Either way, paste the following contents, but make sure to change the path to the script accordingly (it't the one we remembered above):
<?xml version="1.0" encoding="UTF-8"?>
<!DOCTYPE plist PUBLIC "-//Apple//DTD PLIST 1.0//EN" "http://www.apple.com/DTDs/PropertyList-1.0.dtd">
<plist version="1.0">
<dict>
<key>Label</key>
<string>my.selfcontrol.launcher</string>
<key>ProgramArguments</key>
<array>
<string>osascript</string>
<string>/Users/your-username/SelfControl.scpt</string>
</array>
<key>StartInterval</key>
<integer>86400</integer>
<key>RunAtLoad</key>
<false/>
<key>KeepAlive</key>
<false/>
</dict>
</plist>
Save this file with the .plist
extension under /Users/your-username/Library/LaunchAgents/my.selfcontrol.launcher.plist
. If the Library folder is hidden, you can open Finder, press CmdShiftG and paste ~/Library
to open it.
Load the launchd entry
Finally, open a terminal and run:
launchctl load ~/Library/LaunchAgents/my.selfcontrol.launcher.plist
This will tell launchd to open the AppleScript and start SelfControl for twenty four hours every twenty four hours.
Since it's in ~/Library/LaunchAgents
it will be loaded automatically when you log in. If you want your computer back, replace load
in the above command with unload
, then wait for the remaining SelfControl time to expire.

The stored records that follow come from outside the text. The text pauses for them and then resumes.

(** X12.  One entry that is not an object, anywhere in the environment list
    of the first override, makes the extraction raise [AttributeError], and
    one entry whose name is a list or an object makes it raise [TypeError],
    also when both values stand in the list: the first such entry decides. *)
Theorem X12_malformed_entry_raises (fields : list (string * json))
    (rest pre post : list json) (bad : json) :
  dict_lookup "environment" fields = Some (JArr (pre ++ bad :: post)) ->
  Forall env_item_ok pre ->
  ((forall f, bad <> JObj f) ->
   get_key_and_event_type (JArr (JObj fields :: rest)) = Raise AttributeError) /\
  (forall f n,
      bad = JObj f -> dict_lookup "name" f = Some n -> hashable n = false ->
      get_key_and_event_type (JArr (JObj fields :: rest)) = Raise TypeError).
Proof.
  intros Hlk Hpre.
  unfold get_key_and_event_type. simpl. rewrite Hlk. simpl.
  split.
  - intros Hbad. rewrite (env_map_of_stops pre post bad AttributeError Hpre);
      [reflexivity|].
    intros acc. destruct bad; try reflexivity. exfalso. eapply Hbad. reflexivity.
  - intros f n -> Hn Hhash.
    rewrite (env_map_of_stops pre post (JObj f) TypeError Hpre); [reflexivity|].
    intros acc. simpl. rewrite Hn, Hhash. reflexivity.
Qed.
(** * LineMatchingResult: the per-frame line matching aggregate

    A shallow embedding of [Src/Representations/Modeling/LineMatchingResult.h]
    and the properties its description states about it.

    The header computes on C++ [double] and [float].  The embedding is
    written once over an interface [Scalar] of the arithmetic the header
    calls (so that every structural fact holds for whatever implements the
    arithmetic), and instantiated at the real numbers for the facts that
    need the laws of exact arithmetic. *)

From Stdlib Require Import ZArith Reals Lra Lia Bool.
From stdpp Require Import base option list strings pretty gmap.
Lemma degenerate_marker_singleton_witness :
  let A := marker "A" 0 0 in
  let N := marker "N" nan nan in
  let B := marker "B" 1 1 in
  (read_marker_array abc_store 7%positive = Some abc
   ∧ ∃ r h', cluster_store 12 7%positive abc_store = Some (r, h')
             ∧ read_groups h' r = Some (cluster 12 abc))
  ∧ degenerate ([A] ++ N :: [B]) N
  ∧ (∀ m', m' ∈ [A] ++ [B] → MarkerData.id m' ≠ MarkerData.id N)
  ∧ [N] ∈ cluster 12 ([A] ++ N :: [B])
  ∧ ∀ g, g ∈ cluster 12 ([A] ++ N :: [B]) → N ∈ g → g = [N].
Proof.
  intros A N B.
  assert (read_marker_array abc_store 7%positive = Some abc) as Hstore
    by (vm_compute; reflexivity).
  assert (degenerate ([A] ++ N :: [B]) N) as Hdeg.
  { intros m' Hm'.
    repeat (apply elem_of_cons in Hm' as [->|Hm']);
      [vm_compute; done..|by apply elem_of_nil in Hm']. }
  assert (∀ m', m' ∈ [A] ++ [B] → MarkerData.id m' ≠ MarkerData.id N)
    as Hid.
  { intros m' Hm'.
    repeat (apply elem_of_cons in Hm' as [->|Hm']);
      [vm_compute; congruence..|by apply elem_of_nil in Hm']. }
  destruct (degenerate_marker_singleton 12) as [Hruns Hsingle].
  split_and!; [exact Hstore|exact (Hruns abc _ _ Hstore)|exact Hdeg
              |exact Hid|..];
    apply (Hsingle [A] N [B] Hdeg Hid).
Defined.

(** C6: two calls of the pass on stores that hold the same markers in the
    same order, with the same threshold, return the same groups in the
    same order with the same members in the same order; in particular a
    second call on the store left by a first one. *)
Theorem cluster_deterministic t h1 hm1 h2 hm2 ms :
  read_marker_array h1 hm1 = Some ms →
  read_marker_array h2 hm2 = Some ms →
  ∃ r1 h1' r2 h2',
    cluster_store t hm1 h1 = Some (r1, h1')
    ∧ cluster_store t hm2 h2 = Some (r2, h2')
    ∧ read_groups h1' r1 = read_groups h2' r2
    ∧ read_groups h1' r1 = Some (cluster t ms).
Proof.
  intros (r1 & h1' & Hrun1 & Hread1)%(cluster_store_runs t)
         (r2 & h2' & Hrun2 & Hread2)%(cluster_store_runs t).
  exists r1, h1', r2, h2'. split_and!; congruence.
Qed.

Lemma cluster_deterministic_witness :
  read_marker_array abc_store 7%positive = Some abc
  ∧ read_marker_array abc_store_after 7%positive = Some abc
  ∧ ∃ r1 h1' r2 h2',
      cluster_store 12 7%positive abc_store = Some (r1, h1')
      ∧ cluster_store 12 7%positive abc_store_after = Some (r2, h2')
      ∧ read_groups h1' r1 = read_groups h2' r2
      ∧ read_groups h1' r1 = Some (cluster 12 abc).
Proof.
  assert (read_marker_array abc_store 7%positive = Some abc) as H1
    by (vm_compute; reflexivity).
  assert (read_marker_array abc_store_after 7%positive = Some abc) as H2
    by (vm_compute; reflexivity).
  split_and!; [exact H1|exact H2|].
  exact (cluster_deterministic 12 _ _ _ _ abc H1 H2).
Defined.
(** C7.  When the login to the target registry raises during an
    import, the image step returns without raising, having attempted
    the login only, and the import goes on: the mapping is built, the
    chart is relocated with it, the relocated chart is handed to the
    packaging and push step, and the import returns; no image is
    loaded, tagged or pushed. *)
Theorem login_failure_skips_images_only
  (self : HelmPackImporter) (client : DockerClient)
  (bundle_dir : BundleDir) (others : list BundleDir)
  (manifest : Manifest) (files : dict str) (tree : ChartTree)
  (target_project : str) (e : exn) :
  docker_client self = Some client ->
  bundle_yaml bundle_dir = Some manifest ->
  images_dir bundle_dir = Some files ->
  chart_dir bundle_dir = Some tree ->
  login client (harbor_username self) (harbor_password self) (harbor_host self)
  = Raise e ->
  exists w1 image_mapping w more,
    _import_images self bundle_dir (manifest_images manifest) target_project
                   (mkWorld [] [InfoImportingBundle] (Some tree)) = Ok w1
    /\ actions w1 = [DockerLogin (harbor_host self)]
    /\ In ErrorFailedToLogin (log w1)
    /\ build_image_mapping self (manifest_images manifest) target_project
       = Ok image_mapping
    /\ import_bundle self (bundle_dir :: others) target_project = Ok w
    /\ chart w = Some (fst (_relocate_chart_images tree image_mapping))
    /\ actions w
       = DockerLogin (harbor_host self)
         :: HelmPackage (fst (_relocate_chart_images tree image_mapping))
         :: more
    /\ (forall a, In a more -> exists package url, a = HelmPush package url)
    /\ In ErrorFailedToLogin (log w)
    /\ In InfoBundleImported (log w).
Proof.
  intros Hclient Hyaml Hdir Hchart Hlogin.
  set (w0 := mkWorld [] [InfoImportingBundle] (Some tree)).
  set (w1 := logging ErrorFailedToLogin
               (act (DockerLogin (harbor_host self))
                    (logging (InfoImporting
                                (List.length (manifest_images manifest))) w0))).
  assert (H1 : _import_images self bundle_dir (manifest_images manifest)
                              target_project w0 = Ok w1).
  { unfold _import_images. rewrite Hclient, Hdir. cbn [act logging actions log].
    now rewrite Hlogin. }
  set (image_mapping := fold_left (add_mapping self target_project)
                                  (manifest_images manifest) []).
  set (relocated := _relocate_chart_images tree image_mapping).
  set (w2 := mkWorld (actions w1)
                     (log (logging (InfoImportingChart
                                      (ci_name (manifest_chart manifest))
                                      (ci_version (manifest_chart manifest)))
                                   w1) ++ snd relocated)
                     (Some (fst relocated))).
  destruct (push_chart_actions self (fst relocated) target_project w2)
    as [more [Hact [Hmore [Hc Hl]]]].
  exists w1, image_mapping,
    (logging InfoBundleImported
       (_push_chart_to_harbor self (fst relocated) target_project w2)), more.
  split; [exact H1|]. split; [reflexivity|].
  split; [cbn; tauto|]. split; [apply build_image_mapping_eq|]. split.
  { unfold import_bundle. rewrite Hyaml, Hchart. fold w0. rewrite H1.
    cbn [bind]. unfold _import_chart. rewrite Hchart, build_image_mapping_eq.
    cbn [bind]. fold image_mapping. fold relocated.
    destruct relocated as [t l] eqn:E. reflexivity. }
  split; [cbn [logging chart]; now rewrite Hc|].
  split; [cbn [logging actions]; now rewrite Hact|].
  split; [exact Hmore|]. split.
  - cbn [logging log]. apply in_or_app. left. apply Hl.
    cbn. tauto.
  - cbn [logging log]. apply in_or_app. right. now left.
Qed.
(* ===== verification/Prelude.v ===== *)
(** * auxv6: a verification library

    auxv6 is a Unix-like system for i386 PCs that grew out of xv6: a monolithic
    kernel (src/kernel), a C library (src/libc), user programs, ports and
    drivers.  This library models the parts of the kernel and of the C library
    that hold its own logic, as functions on the state the C code keeps, and
    proves what makes them correct.

    ** The system and its model

    The kernel is layered.  Physical pages come from a page allocator with
    reference counts; on top of it are blocks of pages, the kernel heap, and
    the page tables that give every process its memory.  A process has a table
    of address ranges that says which user addresses exist.  The file system
    stores files as trees of blocks on a disk, through a write-ahead log that
    makes groups of block writes atomic; inodes are cached in memory, and
    directories and path names sit on top.  Pipes and terminals move bytes
    between processes.

    - [Prelude]: machine integers (a [Z] with its wrap-around written out), the
      state-and-panic monad [PM], generic lemmas.  [NetBytes]: words as bytes.
      [ByteMem]: a memory of bytes and the words in it.
    - [Kalloc]: src/kernel/core/kalloc.c and pagedb.c.  State [kmem]: the free
      list, per-CPU caches, the reference counts and flags of pages, the page
      database.  [KernelMap] is what the allocator needs from the page tables;
      [VmSpace.kernel_map] shows that they provide it.
    - [Kmalloc]: src/kernel/vm/buddy.c, vm/pagealloc.c, core/kmalloc.c.  Adds
      the bytes of memory ([mach]), with the heap's headers in them.
    - [Vma]: src/kernel/vm/vma.c.  State [address_space], the C struct.
    - [Vm]: src/kernel/core/vm.c and vm/fault.c.  State [vm]: memory and
      allocator, the kernel directory and its reference, the running process,
      the address spaces.  Directories and tables are the words in memory.
      [VmSpace] has the invariant [vm_ok], which gives every page a role
      (directory, table, user page with the entries that map it), and the
      elementary operations; [VmUser] unmapping and freeing; [VmCow] fork;
      [VmAccess] write faults; [VmCopy] copyout and copyin; [VmGrow] allocuvm
      and deallocuvm; [VmExample] a small concrete machine; [VmMem] the
      specification of user memory and the theorems.
    - [Log]: src/kernel/fs/log.c.  State: the in-memory log, the disk with an
      error oracle, crashes as steps.
    - [BlockDev], [Bio]: src/kernel/core/blockdev.c (the table of devices and
      partitions), kernel/fs/bio.c (the buffer cache), core/sleeplock.c and, as
      a driver, driver/memide.c.  [BioRun] interleaves the critical sections of
      any number of processes; [BlockIo] is the device file of blockdev.c.
      [HashChain]: the chains through a table that the buffer cache and the
      inode cache share, behind the class [Chained].
    - [FsBlock], [FsFile], [FsInode]: src/kernel/fs/fs.c up to readi and writei:
      the bitmap, the block tree of an inode, the contents of files.
      [FsCache]: the inode cache, allocation, reference counts, permissions.
      [FsDir]: directory entries, directories and path names.
    - [Pipe]: src/kernel/core/pipe.c; its critical sections are the steps.
    - [ProcTab], [Sched], [Proc], [ProcLife]: src/kernel/core/proc.c,
      proc_sched.c, proc_lifecycle.c, proc_signal.c and proc_stats.c.  State
      [ptable]: the process table, the scheduler's linked queues, the list of
      tick sleepers and the counts of sleepers by channel; [ProcLife.mach] adds
      what each CPU runs, and the class [Resources] stands for stacks, descriptor
      tables, address spaces and inodes.  A context switch is the pair of
      [sched], which records where the process stopped, and [continue].
      [ProcInv] has the invariant [table_ok]; [ProcRun], [ProcFork] and [ProcSig]
      show that sleeping, running, exit, fork, wait, signals and the clock keep
      it; [ProcMach] runs all of them in any order on any number of CPUs.
    - [FdTable]: src/kernel/fs/file.c and the descriptors of
      src/kernel/core/sysfile.c, exec.c and proc_lifecycle.c: file objects with
      their cache, descriptor tables, open (from the inode on), close, dup,
      dup2, fcntl.  The heap is the class [FdTable.Heap], its contract
      [FdView.HeapLaws].  [FdView]: tables as finite maps; [FdRefs]: the counts
      of the files; [FdCalls]: each call meets its specification; [FdMach]: all
      processes, with proc_fdscan.c.
    - [Tty]: src/kernel/driver/tty_ldisc.c, as pty.c calls it.
    - [Xdr]: src/kernel/net/xdr.c and the codecs of nfs.c and mount.c.
    - [TimeCore]: src/libc/timecore.c.
    - [Umalloc]: src/libc/umalloc.c, the heap of user programs; the system call
      [sbrk] is the class [Umalloc.Kernel].

    Definitions carry the C names.  A C function that updates state becomes a
    function from state to result and state; [None] stands for a panic or for
    an access outside a buffer, so a theorem that a call gives [Some] says that
    it does neither.  Locks appear as atomic steps: the state after a call or,
    where the code drops its lock in between (pipes, the log, the buffer cache,
    processes),
    after each critical section.

    ** What the theorems show

    - Memory: every sequence of allocator calls refines a specification on
      reference counts ([Kalloc.allocator_refines]); the heap refines a map
      from pointers to bytes ([Kmalloc.kmalloc_heap_refines]), and so does the
      heap of the C library ([Umalloc.malloc_heap_refines]); the operations
      on page tables refine private memories, one per directory
      ([VmMem.user_memory_refines]), with isolation
      ([VmMem.user_memory_isolated]), exact reference counts and no writable
      page that is shared; the range table refines a map from addresses
      ([Vma.vma_insert_refines] and others).
    - Storage: after a crash at any block operation, and in any number of
      interrupted recoveries, the disk has all or nothing of a transaction
      ([Log.commit_crash_atomic], [Log.fs_crash_safe]), for a log of any size;
      the log has room for what calls reserve ([Log.log_space_reserved]), which
      on the disks of tools/mkfs.c needs calls that leave one of their
      [MAXOPBLOCKS] unused ([Log.mkfs_log_too_small]); files are byte
      sequences ([FsInode.writei_refines], [FsInode.readi_refines]), and a
      write fits the log space reserved for it ([FsInode.writei_log_budget]);
      the inode cache keeps one slot per inode and its chains intact; path
      names resolve as the directories on disk say ([FsDir.namex_refines]).
      The buffer cache and the disks below it are one memory of blocks in every
      interleaving of processes ([BioRun.buffer_cache_refines]), for drivers that
      keep the contract [BioRun.Storage]; the device file reads and writes exactly
      the bytes it is asked for ([BlockIo.blockdev_read_exact],
      [BlockIo.blockdev_write_exact]).
    - Bytes between processes: a pipe is a queue for one reader in every
      interleaving ([Pipe.pipe_spsc_fifo]); the line discipline is a
      transducer that never leaves its buffers ([Tty.process_input_refines]).
    - Processes: in every interleaving of the CPUs' critical sections no process
      is on two CPUs, the run queues hold exactly the runnable processes and
      nothing panics ([ProcMach.process_table_safe]), under two conditions that the
      code does not ensure; [ProcMach.Demo.stop_and_kill_panics] shows what happens
      without one of them.  The scheduler's queues are first-in first-out lists
      ([Sched.mlfq_refines]), [wakeup1] wakes the sleepers of its channel and no others
      ([ProcMach.wakeup_refines]), and a parent gets the status of a child that
      exits ([ProcMach.exit_then_wait]).
    - Open files: whatever processes do with descriptors, by open, close, dup,
      dup2, fcntl, fork, exec and exit in any order, every file counts exactly
      its descriptors and is closed once, with the last
      ([FdMach.descriptors_refine]), and new descriptors are the lowest free ones
      ([FdMach.lowest_descriptor]).  Two uses that the code gets wrong are
      excluded, and shown: [FdMach.Demo.dup2_loses_top] and
      [FdMach.Demo.fork_high_slots].  The scan before an unmount is exact
      ([FdMach.unmount_scan_exact]).
    - Codecs and conversions: replies from the network are decoded within
      their buffers whatever the bytes ([Xdr.reply_decoders_safe]); round trips
      of encodings and of calendar dates; [TimeCore.strftime_renders] against
      an unbounded reference.
    - Where the code does less than it means to, the theorem says what it does
      ([Pipe.piperead_two_readers_race], [FsInode.InodeExample.writei_fault_leaks_block],
      [Kmalloc.kmalloc_limits], [Tty.long_line_truncated],
      [TimeCore.mktime_truncates_after_2038], [BlockIo.blockdev_limit_wraps],
      [Log.mkfs_log_too_small], [Umalloc.malloc_size_wraps]).

    ** Bounds and fuel

    Loops that are not structural have a fuel argument, and every theorem that
    a call returns proves that the fuel suffices: the walk over hash chains gets
    the number of slots, the loops over pages [pages_to], copies to and from
    user memory [len / PGSIZE + 2] rounds, the device file one round per byte,
    the ring of the C library's heap the number of headers below the break,
    the doubling of a capacity 32 rounds
    (the width of the integer), the growing of a descriptor table 4, since the
    third expansion is refused.  Where the fuel would run out the function
    panics, so the theorems would fail.

    ** Not modelled

    Device drivers (src/kernel/driver other than the line discipline), graphics
    and audio program hardware registers that only the device defines.  The
    other file systems (ext2/3, FAT, exFAT, ISO 9660, UFS2, btrfs, tmpfs, NFS)
    and the VFS layer above them, system calls, exec, sockets and TCP are the program's own logic and are left for later
    work.  Boot code, interrupt entry and context switch are assembly.
    User programs, the X11 server and window managers, and the ports (dash, st,
    dwm, dmenu) are separate programs above the system call interface.  A transfer of a
    block is one step of [BioRun]; partitions are left out of its contract,
    because [bdevrw] changes the identity of the buffer during the transfer without
    the lock under which [bget] reads it.  The translation cache of the
    processor, the interleaving of a fault with kernel code on another CPU, and
    messages are not modelled.  fork, exit and wait are one step each of [ProcMach],
    although the code drops [ptable.lock] while it allocates and frees; the frame that
    delivers a signal to user mode is left out.  A call on descriptors is one step
    of [FdMach]; reading and writing through a file object, and what the drivers
    do in the calls that [fileclose] makes, are left out.

    Limits of single theorems: the pipe has one writer at a time, with a kernel
    source; the runs of [VmMem] do not resize the directory of the running
    process; a call of the page allocator is one step, although the code updates
    counts of the page database without a lock; arrays of ranges and the fields of
    a [tm] do not wrap ([Vma.fresh_array] gives as many entries as asked for, and
    [TimeCore.time_directive] computes on [Z]).

    Next: the fault handler's stack growth and the switch of address spaces as
    theorems, exec's loading of a program, then the VFS.  *)

From stdpp Require Export base numbers list gmap sorting.
From Stdlib Require Export ZArith Lia.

You can easily make SelfControl block for any length of time you want--although we don't offer an "infinite" setting, I think a year-long block achieves most of the same purpose. And you can always restart it then. To block for up to a year, first close SelfControl, then open Terminal and run these commands:
defaults write org.eyebeam.SelfControl MaxBlockLength -int 31556900
defaults write org.eyebeam.SelfControl BlockLengthInterval -int 432000
Reopen SelfControl, and the slider will go all the way up to a year (with 5-day intervals). You can do this trick with any block length and interval, although our display currently doesn't do years--it'll probably display that length in days or weeks instead.
For more information, see this article on our wiki. Note however that we cannot provide support if you screw up your computer in Terminal, so this is for pro users only. More information on tweaks like this will eventually be available on our new website.
Here is a small utility that helps to schedule SelfControl: https://github.com/andreasgrill/auto-selfcontrol With this you could easily create a schedule to run daily from 12am to 11.59pm. This utility directly uses the command line API of SelfControl and doesn't need to store your admin password in a file.